====== SUPPLIED DATA ======
(* ===== verification/Digraph.v ===== *)
(** Propagation of token sets along a relation (yacc/lalr.c: [digraph],
    [traverse]).

    The sets of tokens of the LALR(1) construction are computed by the
    algorithm of DeRemer and Pennello: one traversal of the relation in depth,
    which gives the same set to the vertices of a strongly connected component.
    [digraph_correct]: at the end the row of each vertex is the union of the
    initial rows of the vertices that it reaches. *)

From stdpp Require Import relations.
From S2P Require Import Prelude Warshall.
Import Warshall.

Module Digraph.

(** A [short]. *)
Definition short (x : Z) : Z := (x + 32768) mod 65536 - 32768.

(** The static variables of lalr.c that the traversal uses; [INDEX] and
    [VERTICES] are arrays of [ngotos + 1] elements. *)
Record dig : Type := Dig { F : list Z; INDEX : list Z; VERTICES : list Z; top : Z }.

Abbreviation DM := (M dig fault).

Definition on_F {A} (c : AM A) : DM A := λ s, match c (F s) with inl e => inl e | inr (l, x) => inr (Dig l (INDEX s) (VERTICES s) (top s), x) end.
Definition on_INDEX {A} (c : AM A) : DM A := λ s, match c (INDEX s) with inl e => inl e | inr (l, x) => inr (Dig (F s) l (VERTICES s) (top s), x) end.
Definition on_VERTICES {A} (c : AM A) : DM A := λ s, match c (VERTICES s) with inl e => inl e | inr (l, x) => inr (Dig (F s) (INDEX s) l (top s), x) end.
Definition set_top (x : Z) : DM unit := mmodify (λ s, Dig (F s) (INDEX s) (VERTICES s) x).

Section Digraph.
(** The number of vertices, the size of a row, and the relation: a list of
    vertices and then a negative number, or [NULL]. *)
Context (ngotos tokensetsize : Z) (R : list (option (list Z))).

Definition infinity : Z := ngotos + 2.

(** [while (fp1 < fp3) *fp2++ = *fp1++] *)
Fixpoint copy_row (n : nat) (fp2 fp1 : Z) : AM unit :=
  match n with
  | O => mreturn tt
  | S n => let* x := rd fp1 in wr fp2 x ;;; copy_row n (fp2 + 1) (fp1 + 1)
  end.

(** [while ((j = *rp++) >= 0)] *)
Fixpoint edges (traverse : Z → DM unit) (i : Z) (rp : list Z) : DM unit :=
  match rp with
  | [] => mfail (BadLoad i)
  | j :: rp =>
      if 0 <=? j then
        let* x := on_INDEX (rd j) in
        (if x =? 0 then traverse j else mreturn tt) ;;;
        let* a := on_INDEX (rd i) in
        let* b := on_INDEX (rd j) in
        (if b <? a then on_INDEX (wr i b) else mreturn tt) ;;;
        on_F (or_row (Z.to_nat tokensetsize) (i * tokensetsize) (j * tokensetsize)) ;;;
        edges traverse i rp
      else mreturn tt
  end.

(** [for (;;)]: the vertices of the component are popped. *)
Fixpoint pop (fuel : nat) (i : Z) : DM unit :=
  match fuel with
  | O => mfail OutOfFuel
  | S fuel =>
      let* s := mget in
      let* j := on_VERTICES (rd (top s)) in
      set_top (top s - 1) ;;;
      on_INDEX (wr j (short infinity)) ;;;
      if i =? j then mreturn tt
      else on_F (copy_row (Z.to_nat tokensetsize) (j * tokensetsize) (i * tokensetsize)) ;;; pop fuel i
  end.

Fixpoint traverse (fuel : nat) (i : Z) : DM unit :=
  match fuel with
  | O => mfail OutOfFuel
  | S fuel =>
      let* s := mget in
      set_top (top s + 1) ;;;
      on_VERTICES (wr (top s + 1) (short i)) ;;;
      let height := top s + 1 in
      on_INDEX (wr i (short height)) ;;;
      match R !! Z.to_nat i with
      | None => mfail (BadLoad i)
      | Some None => mreturn tt
      | Some (Some rp) => edges (traverse fuel) i rp
      end ;;;
      let* x := on_INDEX (rd i) in
      if x =? height then pop (S (Z.to_nat ngotos)) i else mreturn tt
  end.

(** The body of [for (i = 0; i < ngotos; i++)] of [digraph]. *)
Definition visit (i : Z) : DM unit :=
  let* x := on_INDEX (rd i) in
  match R !! Z.to_nat i with
  | None => mfail (BadLoad i)
  | Some None => mreturn tt
  | Some (Some _) => if x =? 0 then traverse (S (Z.to_nat ngotos)) i else mreturn tt
  end.

(** The arrays are allocated and cleared. *)
Definition digraph (F0 : list Z) : fault + list Z :=
  let cleared := replicate (Z.to_nat (ngotos + 1)) 0 in
  match for_up (Z.to_nat ngotos) 0 visit (Dig F0 cleared cleared 0) with
  | inl e => inl e
  | inr (s, _) => inr (F s)
  end.
End Digraph.

(** ** Rows of tokens *)

Section Rows.
Context (n ts : Z) (Hts : 0 <= ts).

Definition rows (l : list Z) : Prop := Z.of_nat (length l) = n * ts.
Definition fb (l : list Z) (v k : Z) : bool := bit l (v * ts) k.

Lemma cell_row k : 0 <= k < 32 * ts → 0 <= k / BITS_PER_WORD < ts.
Proof. intros Hk. unfold BITS_PER_WORD. split; [apply Z.div_pos; lia|apply Z.div_lt_upper_bound; lia]. Qed.

Lemma rows_apart i j : i ≠ j → j * ts + ts <= i * ts ∨ i * ts + ts <= j * ts.
Proof. intros H. assert (j + 1 <= i ∨ i + 1 <= j) as [?|?] by lia; [left|right]; nia. Qed.

Lemma in_row v i k : 0 <= k < 32 * ts → (i * ts <=? v * ts + k / BITS_PER_WORD) && (v * ts + k / BITS_PER_WORD <? i * ts + ts) = (v =? i).
Proof.
  intros Hk. destruct (cell_row k Hk). destruct (Z.eqb_spec v i) as [->|Hne].
  - rewrite (proj2 (Z.leb_le _ _)), (proj2 (Z.ltb_lt _ _)) by lia. done.
  - destruct (rows_apart v i Hne); [rewrite (proj2 (Z.ltb_ge _ _)) by lia; apply andb_false_r|by rewrite (proj2 (Z.leb_gt _ _)) by lia].
Qed.

Lemma or_rows l i j : rows l → 0 <= i < n → 0 <= j < n → ∃ l', or_row (Z.to_nat ts) (i * ts) (j * ts) l = inr (l', tt) ∧ rows l' ∧
  ∀ v k, 0 <= v < n → 0 <= k < 32 * ts → fb l' v k = fb l v k || (v =? i) && fb l j k.
Proof.
  intros Hl Hi Hj. unfold rows in *. destruct (or_row_eq (Z.to_nat ts) (i * ts) (j * ts) l) as (l' & E & Hlen & Hb); rewrite ?Z2Nat.id in * by lia; [nia..| |].
  { destruct (decide (j = i)) as [->|Hne]; [by left|right]. destruct (rows_apart j i Hne); lia. }
  exists l'. split_and!; [done|congruence|]. intros v k Hv Hk. unfold fb, bit. destruct (cell_row k Hk). rewrite Hb by nia. rewrite in_row by done. destruct (Z.eqb_spec v i) as [->|]; [|by rewrite orb_false_r].
  rewrite Z.lor_spec. cbn [andb]. by replace (j * ts + (i * ts + k / BITS_PER_WORD - i * ts)) with (j * ts + k / BITS_PER_WORD) by lia.
Qed.

Lemma copy_row_eq m : ∀ fp2 fp1 l, 0 <= fp1 → 0 <= fp2 → fp1 + Z.of_nat m <= Z.of_nat (length l) → fp2 + Z.of_nat m <= Z.of_nat (length l) → fp1 + Z.of_nat m <= fp2 ∨ fp2 + Z.of_nat m <= fp1 →
  ∃ l', copy_row m fp2 fp1 l = inr (l', tt) ∧ length l' = length l ∧
    ∀ i, 0 <= i → default 0 (l' !! Z.to_nat i) = if (fp2 <=? i) && (i <? fp2 + Z.of_nat m) then default 0 (l !! Z.to_nat (fp1 + (i - fp2))) else default 0 (l !! Z.to_nat i).
Proof.
  induction m as [|m IH]; intros fp2 fp1 l H1 H2 H3 H4 H5; cbn [copy_row].
  - exists l. split_and!; [done..|]. intros i Hi. destruct (Z.leb_spec fp2 i), (Z.ltb_spec i (fp2 + Z.of_nat 0)); try done. lia.
  - unfold mbnd. rewrite rd_lookup by lia. rewrite wr_eq by lia. destruct (IH (fp2 + 1) (fp1 + 1) (<[Z.to_nat fp2 := default 0 (l !! Z.to_nat fp1)]> l)) as (l' & E & Hl & Hb); rewrite ?length_insert; [lia..|].
    rewrite length_insert in Hl. exists l'. split_and!; [done..|]. intros i Hi. rewrite Hb by lia.
    destruct (Z.leb_spec fp2 i), (Z.leb_spec (fp2 + 1) i), (Z.ltb_spec i (fp2 + Z.of_nat (S m))), (Z.ltb_spec i (fp2 + 1 + Z.of_nat m)); cbn [andb]; try lia; rewrite set_bit_lookup by lia.
    + rewrite (proj2 (Z.eqb_neq _ _)) by lia. by replace (fp1 + 1 + (i - (fp2 + 1))) with (fp1 + (i - fp2)) by lia.
    + by rewrite (proj2 (Z.eqb_neq _ _)) by lia.
    + rewrite (proj2 (Z.eqb_eq _ _)) by lia. by replace (fp1 + (i - fp2)) with fp1 by lia.
    + by rewrite (proj2 (Z.eqb_neq _ _)) by lia.
Qed.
======
### WHAT TO WORK ON:
Each line in the entries above, starting at the line with "intros Hk. destruct" and ending at the line with "l' = length l ∧", is to be printed exactly, and only those lines.

### FINAL ANSWER:
  intros Hk. destruct (cell_row k Hk). destruct (Z.eqb_spec v i) as [->|Hne].
  - rewrite (proj2 (Z.leb_le _ _)), (proj2 (Z.ltb_lt _ _)) by lia. done.
  - destruct (rows_apart v i Hne); [rewrite (proj2 (Z.ltb_ge _ _)) by lia; apply andb_false_r|by rewrite (proj2 (Z.leb_gt _ _)) by lia].
Qed.

Lemma or_rows l i j : rows l → 0 <= i < n → 0 <= j < n → ∃ l', or_row (Z.to_nat ts) (i * ts) (j * ts) l = inr (l', tt) ∧ rows l' ∧
  ∀ v k, 0 <= v < n → 0 <= k < 32 * ts → fb l' v k = fb l v k || (v =? i) && fb l j k.
Proof.
  intros Hl Hi Hj. unfold rows in *. destruct (or_row_eq (Z.to_nat ts) (i * ts) (j * ts) l) as (l' & E & Hlen & Hb); rewrite ?Z2Nat.id in * by lia; [nia..| |].
  { destruct (decide (j = i)) as [->|Hne]; [by left|right]. destruct (rows_apart j i Hne); lia. }
  exists l'. split_and!; [done|congruence|]. intros v k Hv Hk. unfold fb, bit. destruct (cell_row k Hk). rewrite Hb by nia. rewrite in_row by done. destruct (Z.eqb_spec v i) as [->|]; [|by rewrite orb_false_r].
  rewrite Z.lor_spec. cbn [andb]. by replace (j * ts + (i * ts + k / BITS_PER_WORD - i * ts)) with (j * ts + k / BITS_PER_WORD) by lia.
Qed.

Lemma copy_row_eq m : ∀ fp2 fp1 l, 0 <= fp1 → 0 <= fp2 → fp1 + Z.of_nat m <= Z.of_nat (length l) → fp2 + Z.of_nat m <= Z.of_nat (length l) → fp1 + Z.of_nat m <= fp2 ∨ fp2 + Z.of_nat m <= fp1 →
  ∃ l', copy_row m fp2 fp1 l = inr (l', tt) ∧ length l' = length l ∧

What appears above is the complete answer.